Researchers at the University of British Columbia have shown for the first time how and why the destruction of microbes in a newborn’s gut by antibiotics can lead to lifelong respiratory allergies.

In a study published today in Journal of Allergy and Clinical ImmunologyA research team from the School of Biomedical Engineering (SBME) has identified a specific cascade of events that lead to allergies and asthma, opening up many new avenues for research into potential prevention and treatment options.

“Our research finally shows how gut bacteria and antibiotics affect a newborn’s immune system, making them more susceptible to allergies,” said lead author Kelly McNagny, Ph.D., professor in the SBME and the Department of Medical Genetics.

“When you see something like this, it really changes the way you think about chronic disease. This is a well-developed pathway that can have lasting effects on susceptibility to chronic disease in adulthood.”

Allergies are the result of the immune system overreacting to harmless substances such as pollen or animal dander, and are a major reason for children to visit the emergency room. Normally, the immune system protects us from harmful invaders such as bacteria, viruses and parasites. In allergies, it mistakes something harmless for a threat – in this case, parasites – and triggers a reaction that causes symptoms such as sneezing, itching or swelling.

The course for the development of our immune systems is set very early in life. Research over the past two decades has shown that microbes in the infant gut play a key role. Babies are often given antibiotics shortly after birth to fight infections, and these can reduce certain bacteria.

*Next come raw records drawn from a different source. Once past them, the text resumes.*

(** * go-guacamole: the client package, embedded and verified

    A shallow embedding of the Go package [guacamole] (client.go, errors.go,
    types.go, users.go): the nullable attribute map codec, the structured
    API error and its chain predicates, the path builder, the request
    pipeline, the token exchange and the JSON-Patch builders.

    Go strings are byte strings: [string] over [ascii].  Go [int] values
    that occur (HTTP status codes) are [Z].  A Go map is a [gmap]; the nil
    map is [None].  The [error] interface is an inductive type of the
    values [errors.As] tells apart: the errors this package builds, and
    the trees, nil pointers and [As] methods a caller can hand to the
    predicates; the nil error is [None].  A call that can panic returns
    an [outcome]. *)

From Stdlib Require Import ZArith NArith Lia.
From Stdlib Require Ascii String DecimalString.
Import (notations) Ascii.
From stdpp Require Import base option list gmap strings sorting.

Local Open Scope Z_scope.

(** ** Bytes and strings *)

Abbreviation byte := Ascii.ascii.

Definition code (c : byte) : N := Ascii.N_of_ascii c.

(** [lo <= c && c <= hi] on bytes. *)
Definition between (lo hi c : byte) : bool :=
  ((code lo <=? code c) && (code c <=? code hi))%N.

(** [c] is one of the bytes of [cs] (a Go [switch c { case ... }]). *)
Fixpoint one_of (c : byte) (cs : string) : bool :=
  match cs with
  | EmptyString => false
  | String d cs' => Ascii.eqb c d || one_of c cs'
  end.

Definition str_eqb (a b : string) : bool := bool_decide (a = b).

(** Every byte of [s] satisfies [p]. *)
Fixpoint all_bytes (p : byte → bool) (s : string) : bool :=
  match s with
  | EmptyString => true
  | String c s' => p c && all_bytes p s'
  end.

(** [strings.Join(l, sep)]. *)
Fixpoint strings_Join (l : list string) (sep : string) : string :=
  match l with
  | [] => ""
  | [x] => x
  | x :: rest => x +:+ sep +:+ strings_Join rest sep
  end.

Some of these bacteria produce a compound called butyrate, which is crucial in stopping the processes uncovered in this research.

Dr. McNagny’s lab had previously shown that infants with fewer butyrate-producing bacteria were particularly susceptible to allergies. They had also shown that this could be mitigated or even reversed by giving butyrate as a dietary supplement early in life.

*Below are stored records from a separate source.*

Definition bind {A B : Type} (m : result A) (f : A -> result B) : result B :=
  match m with
  | Ok a => f a
  | Throw e => Throw e
  end.

(** [error.message] in a [catch] block *)
Definition message_of (e : exn) : value :=
  match e with
  | TypeError m => VString m
  | SyntaxError m => VString m
  | Rejected m => m
  end.

(** [ToBoolean] *)
Definition truthy (v : value) : bool :=
  match v with
  | VUndefined | VNull => false
  | VBool b => b
  | VNumber x => negb (Num.is_zero x || Num.is_nan x)
  | VString s => negb (String.eqb s "")
  | VArray _ | VObject _ => true
  end.

(** [a || b] *)
Definition or_else (a b : value) : value := if truthy a then a else b.

Definition nullish (v : value) : bool :=
  match v with
  | VUndefined | VNull => true
  | _ => false
  end.

Fixpoint lookup (k : string) (props : list (string * value)) : value :=
  match props with
  | [] => VUndefined
  | (k', v) :: rest => if String.eqb k k' then v else lookup k rest
  end.

(** whether an object has a property [k] of its own *)
Definition own (k : string) (props : list (string * value)) : bool :=
  existsb (fun p => String.eqb k (fst p)) props.

(** [v.k] for a property name [k] that no built-in prototype defines (all the
    names the handlers read are such): an own property of an object,
    [undefined] on any other value, a [TypeError] on [undefined] and [null],
    with the message Node gives it *)
Definition get (v : value) (k : string) : result value :=
  match v with
  | VUndefined => Throw (TypeError ("Cannot read properties of undefined (reading '" ++ k ++ "')"))
  | VNull => Throw (TypeError ("Cannot read properties of null (reading '" ++ k ++ "')"))
  | VObject props => Ok (lookup k props)
  | _ => Ok VUndefined
  end.

(** one property of [const { k, .. } = source]: as [v.k], except that
    [undefined] and [null] are refused in the words of a destructuring, which
    name the first property and the text [source] of the right-hand side *)
Definition destructure (source : string) (v : value) (k : string) : result value :=
  match v with
  | VUndefined =>
      Throw (TypeError ("Cannot destructure property '" ++ k ++ "' of '" ++ source
                        ++ "' as it is undefined."))
  | VNull =>
      Throw (TypeError ("Cannot destructure property '" ++ k ++ "' of '" ++ source
                        ++ "' as it is null."))
  | _ => get v k
  end.

(** [v?.k] *)
Definition get_opt (v : value) (k : string) : value :=
  match v with
  | VObject props => lookup k props
  | _ => VUndefined
  end.

(** *** [StringToNumber] *)

Definition is_digit (c : ascii) : bool := (48 <=? Text.code c) && (Text.code c <=? 57).

(** value and number of the leading decimal digits, and the rest *)
Fixpoint scan_digits (l : list ascii) (acc count : Z) : Z * Z * list ascii :=
  match l with
  | c :: l' =>
      if is_digit c then scan_digits l' (10 * acc + (Text.code c - 48)) (count + 1)
      else (acc, count, l)
  | [] => (acc, count, l)
  end.

(** an optional exponent part [e] / [E], sign, digits; [None] when an [e] is
    followed by no digit *)
Definition scan_exponent (l : list ascii) : option (Z * list ascii) :=
  match l with
  | c :: l' =>
      if (Text.code c =? 101) || (Text.code c =? 69) then
        let '(neg, l'') :=
          match l' with
          | s :: r => if Text.code s =? 45 then (true, r)
                      else if Text.code s =? 43 then (false, r) else (false, l')
          | [] => (false, l')
          end in
        let '(v, n, rest) := scan_digits l'' 0 0 in
        if n =? 0 then None else Some (if neg then - v else v, rest)
      else Some (0, l)
  | [] => Some (0, l)
  end.

(** [StrUnsignedDecimalLiteral] without [Infinity]: digits, an optional point
    and fraction, an optional exponent; the result is (mantissa, exponent of
    ten, rest) *)
Definition scan_decimal (l : list ascii) : option (Z * Z * list ascii) :=
  let '(i, ni, l1) := scan_digits l 0 0 in
  let '(m, nf, l2) :=
    match l1 with
    | c :: r => if Text.code c =? 46 then
                  let '(m, n, r') := scan_digits r i 0 in (m, Some n, r')
                else (i, None, l1)
    | [] => (i, None, l1)
    end in
  let digits_ok :=
    match nf with
    | Some n => 0 <? ni + n
    | None => 0 <? ni
    end in
  if digits_ok then
    match scan_exponent l2 with
    | Some (e, rest) => Some (m, e - match nf with Some n => n | None => 0 end, rest)
    | None => None
    end
  else None.

Definition digit_value (c : ascii) : option Z :=
  let n := Text.code c in
  if (48 <=? n) && (n <=? 57) then Some (n - 48)
  else if (97 <=? n) && (n <=? 102) then Some (n - 87)
  else if (65 <=? n) && (n <=? 70) then Some (n - 55)
  else None.

(** the digits of a [0x] / [0o] / [0b] literal, all of the input *)
Fixpoint scan_radix (radix : Z) (l : list ascii) (acc : Z) : option Z :=
  match l with
  | [] => Some acc
  | c :: l' =>
      match digit_value c with
      | Some d => if d <? radix then scan_radix radix l' (radix * acc + d) else None
      | None => None
      end
  end.

(** white space and line terminators, as UTF-8 byte sequences *)
Definition white_space : list (list Z) :=
  [ [9]; [10]; [11]; [12]; [13]; [32]; [194; 160]; [239; 187; 191];
    [225; 154; 128]; [226; 128; 128]; [226; 128; 129]; [226; 128; 130];
    [226; 128; 131]; [226; 128; 132]; [226; 128; 133]; [226; 128; 134];
    [226; 128; 135]; [226; 128; 136]; [226; 128; 137]; [226; 128; 138];
    [226; 128; 168]; [226; 128; 169]; [226; 128; 175]; [226; 129; 159];
    [227; 128; 128] ].

Fixpoint strip_any (pats : list (list ascii)) (l : list ascii) : option (list ascii) :=
  match pats with
  | [] => None
  | p :: pats' =>
      match Text.strip_prefix p l with
      | Some rest => Some rest
      | None => strip_any pats' l
      end
  end.

Fixpoint trim_left (fuel : nat) (pats : list (list ascii)) (l : list ascii) : list ascii :=
  match fuel with
  | O => l
  | S fuel' =>
      match strip_any pats l with
      | Some rest => trim_left fuel' pats rest
      | None => l
      end
  end.

Definition trim (l : list ascii) : list ascii :=
  let pats := List.map (List.map Text.char) white_space in
  let l1 := trim_left (List.length l) pats l in
  rev (trim_left (List.length l1) (List.map (@rev ascii) pats) (rev l1)).

Definition unsigned_literal (neg : bool) (l : list ascii) : Num.number :=
  if list_eq_dec ascii_dec l (Text.chars "Infinity") then S754_infinity neg
  else
    match scan_decimal l with
    | Some (m, e10, []) => Num.of_decimal neg m e10
    | _ => Num.NaN
    end.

By studying the process in mice, they have now discovered how it works.

Mice with depleted gut flora that did not receive a butyrate supplement developed twice as many immune cells of a specific type called ILC2. These cells, discovered less than 15 years ago, are quickly becoming the prime suspects in the development of allergies.

The researchers showed that ILC2s produce molecules that flip a switch in white blood cells so that they produce large quantities of certain antibodies. These antibodies then coat the cells as a defense against foreign invaders, giving the allergic person an immune system that is ready to attack at the slightest provocation.

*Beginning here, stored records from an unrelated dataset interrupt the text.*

(** * Task Manager API: authentication and authorisation core

    A shallow embedding of the user model
    ([Task Manager/app/models/user.py]), the user schemas
    ([app/schemas/user.py]) and the versioned endpoints
    ([app/api/v1/endpoints/users.py]), together with the properties the
    specification states about them.

    Python [str] values are modelled as [string]; every [ascii] stands for
    the code point of the same number, so the model covers text whose code
    points are below 256 and says nothing of text with a code point above
    U+00FF.  Integers are [Z].  Database tables are lists of rows in
    insertion order. *)

From Stdlib Require Import ZArith Ascii String Decimal DecimalString DecimalN.
From stdpp Require Import base option list strings gmap.

Local Open Scope string_scope.
Local Open Scope Z_scope.

(** ** Python string operations used by the sources *)

Module PyStr.

(** [len(s)]. *)
Definition len (s : string) : Z := Z.of_nat (String.length s).

(** One code point of [str.lower()]: the ASCII capitals and the Latin-1
    capitals (U+00C0 to U+00DE, the multiplication sign U+00D7 apart) move
    up by 32, every other code point below 256 is its own lower case.
    Above U+00FF, which is outside this model, [str.lower()] can also
    lengthen a text (U+0130 becomes two code points). *)
Definition lower_char (c : ascii) : ascii :=
    let n := nat_of_ascii c in
    if ((65 <=? n)%nat && (n <=? 90)%nat)
       || ((192 <=? n)%nat && (n <=? 222)%nat && negb (n =? 215)%nat)
    then ascii_of_nat (n + 32)
    else c.

(** [s.lower()]. *)
Fixpoint lower (s : string) : string :=
    match s with
    | EmptyString => EmptyString
    | String c r => String (lower_char c) (lower r)
    end.

(** [s.startswith(p)]. *)
Fixpoint startswith (p s : string) : bool :=
    match p, s with
    | EmptyString, _ => true
    | String a p', String b s' => if Ascii.eqb a b then startswith p' s' else false
    | String _ _, EmptyString => false
    end.

(** [needle in hay]: [needle] occurs in [hay] as a contiguous run. *)
Fixpoint contains (needle hay : string) : bool :=
    startswith needle hay
    || match hay with
       | EmptyString => false
       | String _ r => contains needle r
       end.

(** Truthiness of a [str]: the empty string is false. *)
Definition truthy (s : string) : bool :=
    match s with EmptyString => false | String _ _ => true end.

(** The characters of a string, for statements about every character. *)
Fixpoint chars (s : string) : list ascii :=
    match s with
    | EmptyString => []
    | String c r => c :: chars r
    end.

End PyStr.

(** ** [app/schemas/user.py]: the request and response schemas *)

Module Schemas.

(** [class UserScope(str, Enum)]. *)
Inductive UserScope : Set :=
  | TASKS_READ | TASKS_WRITE | USERS_READ | USERS_WRITE | ADMIN.

#[global] Instance UserScope_eq_dec : EqDecision UserScope.
  Proof. solve_decision. Defined.

(** The [str] value of each member. *)
Definition UserScope_value (s : UserScope) : string :=
    match s with
    | TASKS_READ => "tasks:read"
    | TASKS_WRITE => "tasks:write"
    | USERS_READ => "users:read"
    | USERS_WRITE => "users:write"
    | ADMIN => "admin"
    end.

(** [UserScope(v)]: the member whose value is [v], as pydantic looks it up
    when it fills [scopes: List[UserScope]]. *)
Definition UserScope_of_value (v : string) : option UserScope :=
    if String.eqb v "tasks:read" then Some TASKS_READ
    else if String.eqb v "tasks:write" then Some TASKS_WRITE
    else if String.eqb v "users:read" then Some USERS_READ
    else if String.eqb v "users:write" then Some USERS_WRITE
    else if String.eqb v "admin" then Some ADMIN
    else None.

(** What one field validator reports; pydantic turns any of them into a
    422 response. *)
Inductive field_error : Set :=
  | AnyStrMinLengthError (limit_value : Z)
  | AnyStrMaxLengthError (limit_value : Z)
  | StrRegexError (pattern : string)
  | EmailError
  | ValueError (msg : string).

Definition validated (A : Type) : Type := field_error + A.

(** [Field(min_length=.., max_length=..)] on a [str]: pydantic's
    [constr_length_validator]. *)
Definition constr_length_validator (min_length max_length : option Z)
      (v : string) : validated string :=
    match min_length with
    | Some lo =>
        if PyStr.len v <? lo then inl (AnyStrMinLengthError lo)
        else match max_length with
             | Some hi => if hi <? PyStr.len v then inl (AnyStrMaxLengthError hi) else inr v
             | None => inr v
             end
    | None =>
        match max_length with
        | Some hi => if hi <? PyStr.len v then inl (AnyStrMaxLengthError hi) else inr v
        | None => inr v
        end
    end.

(** The pattern of [UserBase.username], line 21. *)
Definition username_pattern : string := "^[a-zA-Z0-9_-]+$".

(** Membership in the class [[a-zA-Z0-9_-]]. *)
Definition in_class (c : ascii) : bool :=
    let n := nat_of_ascii c in
    ((97 <=? n)%nat && (n <=? 122)%nat)
    || ((65 <=? n)%nat && (n <=? 90)%nat)
    || ((48 <=? n)%nat && (n <=? 57)%nat)
    || (n =? 95)%nat || (n =? 45)%nat.

(** [[a-zA-Z0-9_-]*$] against the rest of the input.  Python's [$]
    (without [re.MULTILINE]) holds at the end of the string and also just
    before a line feed that is the last character. *)
Fixpoint re_class_star_end (s : string) : bool :=
    match s with
    | EmptyString => true
    | String c r =>
        if in_class c then re_class_star_end r
        else Ascii.eqb c "010" && negb (PyStr.truthy r)
    end.

(** [re.match(username_pattern, v)], which is how pydantic's
    [ConstrainedStr.validate] applies [regex=]. *)
Definition re_match_username (v : string) : bool :=
    match v with
    | EmptyString => false
    | String c r => in_class c && re_class_star_end r
    end.

Definition regex_validator (v : string) : validated string :=
    if re_match_username v then inr v else inl (StrRegexError username_pattern).

(** [UserBase.username_must_be_valid], lines 23-27. *)
Definition UserBase_username_must_be_valid (v : string) : validated string :=
    if PyStr.contains "admin" (PyStr.lower v)
    then inl (ValueError "Username cannot contain 'admin'")
    else inr v.

(** The whole chain of validators on [UserBase.username]: length, pattern,
    then the class validator; the first failure ends the chain. *)
Definition validate_UserBase_username (v : string) : validated string :=
    match constr_length_validator (Some 3) (Some 50) v with
    | inl e => inl e
    | inr v1 =>
        match regex_validator v1 with
        | inl e => inl e
        | inr v2 => UserBase_username_must_be_valid v2
        end
    end.

(** [UserUpdate.username_must_be_valid], lines 39-43, on a string.  For an
    explicit null pydantic hands the validator [None], without the length
    check; the test [v and ...] is then false and [None] is returned, which
    is the [None] case of [UserUpdate_errors] below. *)
Definition UserUpdate_username_must_be_valid (v : string) : validated string :=
    if PyStr.truthy v && PyStr.contains "admin" (PyStr.lower v)
    then inl (ValueError "Username cannot contain 'admin'")
    else inr v.

(** The chain on [UserUpdate.username] when the update carries one:
    length, then the class validator.  No pattern is declared (line 35). *)
Definition validate_UserUpdate_username (v : string) : validated string :=
    match constr_length_validator (Some 3) (Some 50) v with
    | inl e => inl e
    | inr v1 => UserUpdate_username_must_be_valid v1
    end.

(** [class UserCreate(UserBase)], as submitted. *)
Record UserCreate : Set := mkUserCreate {
    uc_email : string;
    uc_username : string;
    uc_password : string;
    uc_full_name : option string
  }.

(** [class UserUpdate(BaseModel)], once every field has parsed to its
    type: a field is [None] when the request leaves it out or gives null.
    A request whose field does not parse (an [is_active] that is no
    boolean, a [username] that is no text) is refused by pydantic before,
    and is not a value of this record. *)
Record UserUpdate : Set := mkUserUpdate {
    uu_email : option string;
    uu_username : option string;
    uu_full_name : option string;
    uu_is_active : option bool
  }.

(** [class UserRead(UserBase)]: the projection of a user the endpoints
    receive as [current_user] and return.  Timestamps are seconds since the
    epoch; [created_at] and [updated_at] are assigned by the server and
    play no role here. *)
Record UserRead : Set := mkUserRead {
    ur_id : Z;
    ur_email : string;
    ur_username : string;
    ur_full_name : option string;
    ur_is_active : bool;
    ur_is_superuser : bool;
    ur_last_login : option N;
    ur_scopes : list UserScope
  }.

(** [class Token(BaseModel)]. *)
Record Token : Set := mkToken {
    access_token : string;
    token_type : string
  }.

(** [EmailStr] is checked by the [email-validator] package. *)
Class EmailValidator := EmailStr_valid : string -> bool.

Definition errors_of {A} (field : string) (r : validated A)
  : list (string * field_error) :=
  match r with inl e => [(field, e)] | inr _ => [] end.

Definition validate_email `{EmailValidator} (v : string) : validated string :=
  if EmailStr_valid v then inr v else inl EmailError.

(** Validation of a [UserCreate] body: every field is validated, in
    declaration order, and the errors are collected; the body is accepted
    when there is none. *)
Definition UserCreate_errors `{EmailValidator} (body : UserCreate)
  : list (string * field_error) :=
  errors_of "email" (validate_email (uc_email body))
  ++ errors_of "username" (validate_UserBase_username (uc_username body))
  ++ errors_of "password" (constr_length_validator (Some 8) None (uc_password body))
  ++ match uc_full_name body with
     | Some n => errors_of "full_name" (constr_length_validator None (Some 100) n)
     | None => []
     end.

(** The field validators on a parsed [UserUpdate] body.  A field that is
    [None] gives no error: no validator runs on an absent field, and the
    username validator returns a null as it is.  [is_active] has no
    validator beyond its parsing. *)
Definition UserUpdate_errors `{EmailValidator} (body : UserUpdate)
  : list (string * field_error) :=
  match uu_email body with
  | Some e => errors_of "email" (validate_email e)
  | None => []
  end
  ++ match uu_username body with
     | Some u => errors_of "username" (validate_UserUpdate_username u)
     | None => []
     end
  ++ match uu_full_name body with
     | Some n => errors_of "full_name" (constr_length_validator None (Some 100) n)
     | None => []
     end.

End Schemas.

(** ** HTTP outcomes of an endpoint *)

Module Http.

(** [fastapi.HTTPException(status_code, detail, headers)]. *)
Record HTTPException : Set := mkHTTPException {
  status_code : Z;
  detail : string;
  headers : list (string * string)
}.

(** An endpoint either raises an [HTTPException] or returns a body. *)
Definition response (A : Type) : Type := HTTPException + A.

Definition HTTP_401_UNAUTHORIZED : Z := 401.
Definition HTTP_403_FORBIDDEN : Z := 403.
Definition HTTP_404_NOT_FOUND : Z := 404.
Definition HTTP_409_CONFLICT : Z := 409.

(** Whether the endpoint returned normally. *)
Definition succeeded {A} (r : response A) : bool :=
  match r with inl _ => false | inr _ => true end.

End Http.

(** ** [Task Manager/app/models/user.py]: the user model *)

Module Models.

The number of all cells, molecules and antibodies along this cascade increases dramatically if they are not suppressed by butyrate.

Butyrate must be administered within a narrow window of time after birth – a few months in humans, a few weeks in mice – to prevent the proliferation of ILC2s and everything that follows. If this opportunity is missed and ILC2s proliferate, the remaining steps are assured and will remain with the patient for life.

Now that researchers know what the next steps are, they have many more potential targets to stop the cascade, even after the window for supplementation has closed.

“We can now tell when a patient is on the verge of developing lifelong allergies simply by the increase in ILC2s,” said Ahmed Kabil (he/him), first author of the study and a doctoral student in the SBME. “And we can potentially target these cell types rather than relying on butyrate supplementation, which only works at a young age.”

As Dr. McNagny and study co-leader Dr. Michael Hughes point out, treating allergies with antihistamines and inhalers relieves symptoms but does not cure the disease. To make more sustainable progress, researchers need to target the cells and mechanisms that build this oversensitive immune system. Until now, there has been no targeted way to do this.

With this new understanding, patients can look forward to more effective, long-term solutions that address the root of the problem, paving the way for a future where allergies can be more effectively treated or perhaps even prevented altogether.